3. The defendant Newhall is estopped to deny the negotiability of the notes. He indorsed them, waiving demand and notice. His intent to hold himself liable as indorser is plainly to be inferred from these words, or they mean nothing. There was an implied promise by Newhall to pay the notes at maturity if the maker did not. The payment of the interest by Newhall supports the inference of a promise. If there were no such intent, Newhall would have indorsed the note “ without recourse.” Leidy v. Tammany, 9 Watts, 353. Seymour v. Van Slyck, 8 Wend. 403. Jones v. Fales, 4 Mass. 245. Sanger v. Stimpson, 8 Mass. 260. Van Staphorst v. Pearce, 4 Mass. 258.
Gray, C. J.
Each of the instruments in suit expresses a promise to pay a certain sum of money in a year and a half from its date, “ or sooner at the option of the mortgagor,” with interest at a certain rate “ during said term.”- The principal sum is to be paid, either at the time specified, or at any earlier time that the mortgagor may elect. The interest is to be computed only until the note is paid. Both the time of payment of the principal, and the amount of interest, are uncertain, and depend upon the election of the mortgagor, who would seem, from the memorandum upon the note itself, to be the maker of the note. But if he were a third person, it would not aid the plaintiff. In either alternative, the contract, not being a promise to pay a fixed sum of money at a definite time, lacks the essential quality of a negotiable promissory note, and cannot be sued upon as such. Way v. Smith, 111 Mass. 523. Hubbard v. Mosely, 11 Gray, 170. Story on Notes, § 22.

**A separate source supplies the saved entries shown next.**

(** X17. Whatever happens in a speak request, at most one track is handed
    to playback; it is handed over as little-endian, and it is the track
    that the reader built from the file opened under the name of the
    temporary file, after the engine exited with 0. *)
Theorem speak_request_delivers_only w data g tr r :
  module_speak_sync w data g = (tr, r) ->
  (count is_tts_output tr <= 1)%nat /\
  forall track format,
    In (EvTtsOutput track format) tr ->
    format = SPD_AUDIO_LE /\
    exists template content,
      mkstemp w "/tmp/speechd-openjtalk-XXXXXX" = Some template /\
      fopen w template = Some content /\
      track = track_of content /\
      In (EvPclose 0) tr.
Proof.
  intros Hrun.
  destruct (module_speak_sync_cases w data g)
    as (tr0 & Hsel & [(t & _ & E)|(g1 & p & _ & Htaken & E)]);
    rewrite E in Hrun; injection Hrun as <- <-.
  - split.
    + rewrite count_cons, (count_zero _ _ _ Hsel) by not_of_kind. simpl. lia.
    + intros track format Hin. in_inv Hin.
  - pose proof (path_reader_events w g1 p Htaken) as Hreader.
    split.
    + destruct p; count_both Hsel.
    + intros track format Hin.
      destruct p; in_inv Hin.
      injection Hin as <- <-. split; [reflexivity|].
      destruct Htaken as (_ & Htmp & _ & _ & _ & content & fp' & Hopen & Ex).
      destruct (extract_success_inv content reader _ fp' Ex)
        as (_ & _ & _ & _ & Htrack & _).
      exists template, content.
      repeat split; auto.
      right. apply in_or_app. right. simpl. tauto.
Qed.

Lemma speak_request_delivers_only_witness :
  (count is_tts_output (fst (module_speak_sync w_ok "hello" g_init)) <= 1)%nat /\
  forall track format,
    In (EvTtsOutput track format) (fst (module_speak_sync w_ok "hello" g_init)) ->
    format = SPD_AUDIO_LE.
Proof.
  destruct (speak_request_delivers_only w_ok "hello" g_init
              (fst (module_speak_sync w_ok "hello" g_init))
              (snd (module_speak_sync w_ok "hello" g_init)))
    as (Hone & Honly).
  - destruct (module_speak_sync w_ok "hello" g_init); reflexivity.
  - split; [exact Hone|].
    intros track format Hin. exact (proj1 (Honly track format Hin)).
Defined.

(** ** The temporary file *)


(** The parameter update returns unless it reaches the assertion. *)
Lemma update_parameters_returns w g :
  ~ assertion_reached g ->
  exists tr g', update_parameters w g = (tr, Ret (tt, g')).
Proof.
  intros Hnot.
  destruct (update_parameters w g) as [tr [[[] g']|t]] eqn:E; [eauto|].
  exfalso. apply Hnot.
  destruct (update_parameters_trap_inv w g tr t E) as (_ & _ & Hl & Hch & Hn).
  split; [exact Hl | split; [exact Hch | exact Hn]].
Qed.





(** ** The language held by the module *)

Lemma language_step_language w g tr g1 :
  UPDATE_STRING_PARAMETER voice_language set_old_language
    (openjtalk_set_language w) g = (tr, Ret (tt, g1)) ->
  (language_changed g /\ language_set g ->
   openjtalk_msg_language g1 = voice_language (msg_settings g)) /\
  (~ (language_changed g /\ language_set g) ->
   openjtalk_msg_language g1 = openjtalk_msg_language g).
Proof.
  unfold UPDATE_STRING_PARAMETER, language_changed, language_set.
  unfold bind at 1. unfold get at 1. cbv iota beta.
  destruct (opt_string_eqb (voice_language (msg_settings_old g))
              (voice_language (msg_settings g))) eqn:Eq; simpl.
  - apply opt_string_eqb_eq in Eq. intros H. injection H as _ <-.
    split; [intros [Hc _]; congruence | reflexivity].
  - apply opt_string_eqb_neq in Eq.
    destruct (voice_language (msg_settings g)) as [lang|] eqn:El.
    + destruct (openjtalk_set_language_run w lang
                  (set_settings_old
                     (set_old_language (Some lang) (msg_settings_old g)) g))
        as (tr' & g' & Hrun & _ & _ & Hl & _).
      unfold bind, modify. simpl. rewrite Hrun. simpl.
      intros H. injection H as _ <-.
      split; [intros _; exact Hl|].
      intros Hnot. exfalso. apply Hnot. split; congruence.
    + unfold bind, modify, ret. simpl. intros H. injection H as _ <-.
      split; [intros [_ Hs]; congruence | reflexivity].
Qed.

Lemma voice_type_step_language w g tr g1 :
  UPDATE_PARAMETER voice_type set_old_voice_type (openjtalk_set_voice w) g
    = (tr, Ret (tt, g1)) ->
  openjtalk_msg_language g1 = openjtalk_msg_language g.
Proof.
  intros H.
  destruct (voice_type_step w g)
    as [(_ & _ & Htrap)
       |(tr' & g' & ran & Hrun & _ & _ & _ & _ & Hyes & Hno)].
  - rewrite Htrap in H. discriminate.
  - rewrite Hrun in H. injection H as _ <-.
    destruct ran.
    + destruct (Hyes eq_refl) as (_ & _ & lang & Hl & Hl' & _). congruence.
    + destruct (Hno eq_refl) as (_ & (_ & Hl & _)). exact Hl.
Qed.

Lemma voice_name_step_language w g tr g1 :
  UPDATE_STRING_PARAMETER voice_name set_old_name
    (openjtalk_set_synthesis_voice w) g = (tr, Ret (tt, g1)) ->
  openjtalk_msg_language g1 = openjtalk_msg_language g.
Proof.
  unfold UPDATE_STRING_PARAMETER.
  unfold bind at 1. unfold get at 1. cbv iota beta.
  destruct (opt_string_eqb (voice_name (msg_settings_old g))
              (voice_name (msg_settings g))) eqn:Eq; simpl.
  - intros H. injection H as _ <-. reflexivity.
  - destruct (voice_name (msg_settings g)) as [n|] eqn:En.
    + destruct (openjtalk_set_synthesis_voice_run w n
                  (set_settings_old
                     (set_old_name (Some n) (msg_settings_old g)) g) n)
        as [(_ & Hrun)|(_ & tr' & g' & Hrun & _ & _ & _ & Hl & _)].
      * simpl. exact En.
      * unfold bind, modify. simpl. rewrite Hrun. simpl.
        intros H. injection H as _ <-. reflexivity.
      * unfold bind, modify. simpl. rewrite Hrun. simpl.
        intros H. injection H as _ <-. exact Hl.
    + unfold bind, modify, ret. simpl. intros H. injection H as _ <-.
      reflexivity.
Qed.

The allegation in the declaration, that the payee indorsed each note to the plaintiff, is, with all other allegations in the declaration, denied by the answer, and is legally impossible upon its face. The objection to the plaintiff’s right to maintain this action against the defendant was open at the trial, and, if judgment had been rendered on default, would have been open on writ of error. Davis v. Travis, 98 Mass. 222. Hubbard v. Mosely, 11 Gray, 170. Haskell v. Lambert, 16 Gray, 592. Hollis v. Richardson, 13 Gray, 392. Exceptions sustained.